Dataset entries
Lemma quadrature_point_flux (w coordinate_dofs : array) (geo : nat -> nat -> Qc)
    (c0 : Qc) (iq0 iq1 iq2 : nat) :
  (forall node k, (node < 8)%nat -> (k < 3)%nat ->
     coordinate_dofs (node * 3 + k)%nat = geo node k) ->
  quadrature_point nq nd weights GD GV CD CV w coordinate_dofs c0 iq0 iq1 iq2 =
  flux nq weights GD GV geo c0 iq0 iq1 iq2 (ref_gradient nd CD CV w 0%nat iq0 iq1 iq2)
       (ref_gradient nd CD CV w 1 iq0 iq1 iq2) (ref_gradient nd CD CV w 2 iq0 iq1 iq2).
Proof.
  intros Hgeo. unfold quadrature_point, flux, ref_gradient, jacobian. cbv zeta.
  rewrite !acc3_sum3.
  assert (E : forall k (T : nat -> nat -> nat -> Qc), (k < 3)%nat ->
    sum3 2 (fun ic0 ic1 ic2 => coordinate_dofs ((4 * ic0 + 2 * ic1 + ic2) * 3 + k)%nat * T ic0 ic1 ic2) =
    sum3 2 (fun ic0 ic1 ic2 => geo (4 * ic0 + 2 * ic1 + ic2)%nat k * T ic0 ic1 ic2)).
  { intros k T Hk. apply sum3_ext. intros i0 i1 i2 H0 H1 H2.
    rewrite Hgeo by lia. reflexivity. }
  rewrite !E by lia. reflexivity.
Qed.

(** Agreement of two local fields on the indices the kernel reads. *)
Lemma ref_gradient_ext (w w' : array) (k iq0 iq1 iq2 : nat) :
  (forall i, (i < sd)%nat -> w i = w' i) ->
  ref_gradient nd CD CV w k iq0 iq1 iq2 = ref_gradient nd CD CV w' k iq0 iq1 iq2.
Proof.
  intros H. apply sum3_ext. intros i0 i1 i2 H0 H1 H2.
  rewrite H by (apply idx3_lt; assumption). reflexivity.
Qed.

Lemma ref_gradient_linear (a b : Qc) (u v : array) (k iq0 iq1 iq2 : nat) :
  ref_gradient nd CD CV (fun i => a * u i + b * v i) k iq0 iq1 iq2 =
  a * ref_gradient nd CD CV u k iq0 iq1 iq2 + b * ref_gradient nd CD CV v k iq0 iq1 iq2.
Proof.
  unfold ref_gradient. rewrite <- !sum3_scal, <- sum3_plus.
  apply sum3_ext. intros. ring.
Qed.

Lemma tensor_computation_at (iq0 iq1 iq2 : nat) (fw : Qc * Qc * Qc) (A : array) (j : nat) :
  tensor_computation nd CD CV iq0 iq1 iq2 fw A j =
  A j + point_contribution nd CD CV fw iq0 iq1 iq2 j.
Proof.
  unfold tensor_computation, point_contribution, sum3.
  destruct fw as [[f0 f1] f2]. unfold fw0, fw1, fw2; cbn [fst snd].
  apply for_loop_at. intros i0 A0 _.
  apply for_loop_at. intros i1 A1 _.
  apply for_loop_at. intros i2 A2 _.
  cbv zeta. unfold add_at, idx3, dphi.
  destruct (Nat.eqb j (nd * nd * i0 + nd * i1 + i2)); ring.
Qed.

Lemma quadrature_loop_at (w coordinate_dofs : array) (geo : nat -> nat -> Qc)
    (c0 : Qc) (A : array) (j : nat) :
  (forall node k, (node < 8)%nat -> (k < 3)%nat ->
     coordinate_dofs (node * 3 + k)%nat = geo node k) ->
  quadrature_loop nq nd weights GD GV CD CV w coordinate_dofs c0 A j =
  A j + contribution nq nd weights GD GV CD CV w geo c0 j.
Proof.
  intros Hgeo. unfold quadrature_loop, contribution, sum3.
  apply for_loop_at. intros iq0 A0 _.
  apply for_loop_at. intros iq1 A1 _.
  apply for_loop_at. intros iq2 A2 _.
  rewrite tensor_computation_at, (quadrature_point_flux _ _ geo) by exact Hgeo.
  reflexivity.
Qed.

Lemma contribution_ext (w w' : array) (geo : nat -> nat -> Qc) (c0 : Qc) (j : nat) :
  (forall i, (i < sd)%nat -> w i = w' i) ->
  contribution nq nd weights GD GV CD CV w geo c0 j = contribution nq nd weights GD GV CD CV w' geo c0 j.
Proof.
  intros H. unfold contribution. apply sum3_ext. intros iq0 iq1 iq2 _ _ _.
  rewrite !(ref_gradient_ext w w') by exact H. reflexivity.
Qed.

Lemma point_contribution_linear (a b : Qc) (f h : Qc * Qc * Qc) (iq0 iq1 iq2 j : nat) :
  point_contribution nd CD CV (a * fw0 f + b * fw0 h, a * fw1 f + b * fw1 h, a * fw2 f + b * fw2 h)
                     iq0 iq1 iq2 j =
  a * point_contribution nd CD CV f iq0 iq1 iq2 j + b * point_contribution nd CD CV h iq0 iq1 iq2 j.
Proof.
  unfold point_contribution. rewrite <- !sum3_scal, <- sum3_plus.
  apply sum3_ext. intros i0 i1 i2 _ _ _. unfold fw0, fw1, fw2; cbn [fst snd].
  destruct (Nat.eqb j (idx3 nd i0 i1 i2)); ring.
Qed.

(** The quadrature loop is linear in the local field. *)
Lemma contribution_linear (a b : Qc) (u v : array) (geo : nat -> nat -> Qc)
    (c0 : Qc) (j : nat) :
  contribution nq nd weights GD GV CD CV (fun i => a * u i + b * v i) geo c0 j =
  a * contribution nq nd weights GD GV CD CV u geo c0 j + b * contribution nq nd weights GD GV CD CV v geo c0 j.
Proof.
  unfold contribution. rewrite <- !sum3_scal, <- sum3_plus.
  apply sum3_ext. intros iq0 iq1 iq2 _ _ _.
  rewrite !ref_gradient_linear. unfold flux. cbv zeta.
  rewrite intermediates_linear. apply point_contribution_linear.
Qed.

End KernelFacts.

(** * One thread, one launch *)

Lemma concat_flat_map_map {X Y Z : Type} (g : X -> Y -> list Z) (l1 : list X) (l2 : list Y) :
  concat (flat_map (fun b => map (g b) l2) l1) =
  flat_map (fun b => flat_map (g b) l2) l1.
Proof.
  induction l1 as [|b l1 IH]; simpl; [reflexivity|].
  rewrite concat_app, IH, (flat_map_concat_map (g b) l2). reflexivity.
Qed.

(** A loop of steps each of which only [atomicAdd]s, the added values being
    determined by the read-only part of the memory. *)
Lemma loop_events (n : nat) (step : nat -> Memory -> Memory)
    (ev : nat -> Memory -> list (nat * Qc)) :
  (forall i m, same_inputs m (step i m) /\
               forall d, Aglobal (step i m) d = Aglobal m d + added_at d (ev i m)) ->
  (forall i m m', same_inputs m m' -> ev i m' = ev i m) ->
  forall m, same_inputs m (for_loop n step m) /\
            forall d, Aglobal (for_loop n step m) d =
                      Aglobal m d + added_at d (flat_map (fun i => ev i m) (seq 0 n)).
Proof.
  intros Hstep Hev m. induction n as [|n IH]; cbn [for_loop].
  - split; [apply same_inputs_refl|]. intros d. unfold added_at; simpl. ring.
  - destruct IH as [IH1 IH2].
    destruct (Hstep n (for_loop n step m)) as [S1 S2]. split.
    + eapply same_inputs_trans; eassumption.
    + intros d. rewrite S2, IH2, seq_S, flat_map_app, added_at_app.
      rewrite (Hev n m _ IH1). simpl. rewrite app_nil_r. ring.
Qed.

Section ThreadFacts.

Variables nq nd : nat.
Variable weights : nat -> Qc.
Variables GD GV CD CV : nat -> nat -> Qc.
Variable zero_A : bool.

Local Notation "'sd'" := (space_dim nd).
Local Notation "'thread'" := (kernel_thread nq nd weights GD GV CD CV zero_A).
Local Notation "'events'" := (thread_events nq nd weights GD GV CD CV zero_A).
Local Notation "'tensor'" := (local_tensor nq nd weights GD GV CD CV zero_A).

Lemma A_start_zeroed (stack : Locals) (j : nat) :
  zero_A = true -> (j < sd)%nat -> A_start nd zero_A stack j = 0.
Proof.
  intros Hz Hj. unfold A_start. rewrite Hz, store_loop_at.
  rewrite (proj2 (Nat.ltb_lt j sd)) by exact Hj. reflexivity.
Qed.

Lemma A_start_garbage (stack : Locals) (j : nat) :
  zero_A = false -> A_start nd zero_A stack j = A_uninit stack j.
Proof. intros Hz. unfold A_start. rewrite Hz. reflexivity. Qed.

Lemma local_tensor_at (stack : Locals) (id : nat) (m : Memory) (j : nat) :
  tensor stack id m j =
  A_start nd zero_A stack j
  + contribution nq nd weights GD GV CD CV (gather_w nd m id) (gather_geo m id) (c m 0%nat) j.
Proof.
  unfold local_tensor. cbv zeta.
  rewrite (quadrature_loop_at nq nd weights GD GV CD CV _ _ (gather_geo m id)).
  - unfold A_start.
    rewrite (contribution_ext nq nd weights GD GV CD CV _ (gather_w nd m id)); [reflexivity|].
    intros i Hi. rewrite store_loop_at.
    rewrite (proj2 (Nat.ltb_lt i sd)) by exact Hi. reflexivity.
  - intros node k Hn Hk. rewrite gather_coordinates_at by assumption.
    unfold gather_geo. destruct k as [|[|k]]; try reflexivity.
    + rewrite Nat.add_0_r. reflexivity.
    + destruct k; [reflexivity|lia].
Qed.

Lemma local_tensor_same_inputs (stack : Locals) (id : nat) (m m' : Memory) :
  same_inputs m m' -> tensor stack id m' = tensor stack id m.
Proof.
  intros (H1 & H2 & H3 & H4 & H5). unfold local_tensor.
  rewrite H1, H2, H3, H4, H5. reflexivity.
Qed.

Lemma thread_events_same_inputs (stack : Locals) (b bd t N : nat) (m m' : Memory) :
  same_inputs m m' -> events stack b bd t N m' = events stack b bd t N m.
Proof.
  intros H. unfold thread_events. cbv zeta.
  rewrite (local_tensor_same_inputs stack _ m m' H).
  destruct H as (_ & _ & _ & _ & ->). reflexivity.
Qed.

...

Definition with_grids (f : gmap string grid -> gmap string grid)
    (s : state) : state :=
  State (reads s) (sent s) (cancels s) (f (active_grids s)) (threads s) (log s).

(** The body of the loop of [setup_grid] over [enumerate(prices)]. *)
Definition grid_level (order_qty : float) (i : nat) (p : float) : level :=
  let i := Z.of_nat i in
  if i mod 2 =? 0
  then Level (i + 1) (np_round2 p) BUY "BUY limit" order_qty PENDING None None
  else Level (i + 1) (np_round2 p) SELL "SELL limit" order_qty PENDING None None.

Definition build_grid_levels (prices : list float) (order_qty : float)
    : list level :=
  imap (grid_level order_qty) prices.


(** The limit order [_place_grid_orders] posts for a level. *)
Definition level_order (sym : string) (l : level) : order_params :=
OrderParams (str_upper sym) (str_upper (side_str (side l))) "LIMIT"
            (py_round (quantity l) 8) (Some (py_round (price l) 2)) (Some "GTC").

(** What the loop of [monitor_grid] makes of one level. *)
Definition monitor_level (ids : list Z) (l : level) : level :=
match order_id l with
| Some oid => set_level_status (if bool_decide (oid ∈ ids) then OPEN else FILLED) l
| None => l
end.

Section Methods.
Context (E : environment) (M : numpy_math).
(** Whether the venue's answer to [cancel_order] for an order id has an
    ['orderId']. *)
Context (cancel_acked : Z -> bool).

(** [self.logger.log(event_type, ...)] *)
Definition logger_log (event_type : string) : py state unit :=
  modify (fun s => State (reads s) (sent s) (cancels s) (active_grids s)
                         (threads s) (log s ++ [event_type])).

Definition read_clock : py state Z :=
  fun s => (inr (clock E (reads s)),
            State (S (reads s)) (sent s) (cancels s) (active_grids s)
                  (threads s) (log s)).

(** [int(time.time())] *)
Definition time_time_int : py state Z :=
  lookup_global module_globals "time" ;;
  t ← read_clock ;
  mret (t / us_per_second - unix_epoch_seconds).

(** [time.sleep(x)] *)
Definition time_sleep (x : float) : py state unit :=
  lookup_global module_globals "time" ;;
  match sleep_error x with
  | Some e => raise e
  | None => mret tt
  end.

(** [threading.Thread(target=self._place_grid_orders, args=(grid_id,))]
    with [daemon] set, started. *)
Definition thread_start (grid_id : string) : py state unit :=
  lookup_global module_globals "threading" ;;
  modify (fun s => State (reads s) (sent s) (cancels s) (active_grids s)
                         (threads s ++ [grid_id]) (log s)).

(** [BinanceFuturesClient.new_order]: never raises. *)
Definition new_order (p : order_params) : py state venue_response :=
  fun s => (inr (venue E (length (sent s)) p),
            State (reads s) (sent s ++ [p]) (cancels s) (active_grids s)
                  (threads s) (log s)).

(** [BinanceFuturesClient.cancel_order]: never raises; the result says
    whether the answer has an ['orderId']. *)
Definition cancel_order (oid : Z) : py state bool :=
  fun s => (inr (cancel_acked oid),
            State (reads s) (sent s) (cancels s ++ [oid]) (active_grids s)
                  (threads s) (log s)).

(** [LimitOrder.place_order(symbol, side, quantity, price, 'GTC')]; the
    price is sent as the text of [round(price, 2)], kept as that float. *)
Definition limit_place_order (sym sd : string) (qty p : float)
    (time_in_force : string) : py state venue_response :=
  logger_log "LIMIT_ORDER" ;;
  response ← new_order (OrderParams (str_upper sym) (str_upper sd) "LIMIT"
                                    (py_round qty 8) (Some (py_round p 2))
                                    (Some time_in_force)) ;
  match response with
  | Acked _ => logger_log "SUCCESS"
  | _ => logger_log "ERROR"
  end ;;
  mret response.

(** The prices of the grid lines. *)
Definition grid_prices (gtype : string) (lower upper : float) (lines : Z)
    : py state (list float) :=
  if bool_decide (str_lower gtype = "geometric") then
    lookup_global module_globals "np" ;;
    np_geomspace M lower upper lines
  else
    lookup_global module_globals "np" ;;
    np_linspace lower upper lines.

## Task goal:
Using the data above, transcribe the lines that run from the line with "Lemma quadrature_loop_at (w" to the line with "w' geo c0 j.", both ends kept, and output nothing else.

## Written solution:
Lemma quadrature_loop_at (w coordinate_dofs : array) (geo : nat -> nat -> Qc)
    (c0 : Qc) (A : array) (j : nat) :
  (forall node k, (node < 8)%nat -> (k < 3)%nat ->
     coordinate_dofs (node * 3 + k)%nat = geo node k) ->
  quadrature_loop nq nd weights GD GV CD CV w coordinate_dofs c0 A j =
  A j + contribution nq nd weights GD GV CD CV w geo c0 j.
Proof.
  intros Hgeo. unfold quadrature_loop, contribution, sum3.
  apply for_loop_at. intros iq0 A0 _.
  apply for_loop_at. intros iq1 A1 _.
  apply for_loop_at. intros iq2 A2 _.
  rewrite tensor_computation_at, (quadrature_point_flux _ _ geo) by exact Hgeo.
  reflexivity.
Qed.

Lemma contribution_ext (w w' : array) (geo : nat -> nat -> Qc) (c0 : Qc) (j : nat) :
  (forall i, (i < sd)%nat -> w i = w' i) ->
  contribution nq nd weights GD GV CD CV w geo c0 j = contribution nq nd weights GD GV CD CV w' geo c0 j.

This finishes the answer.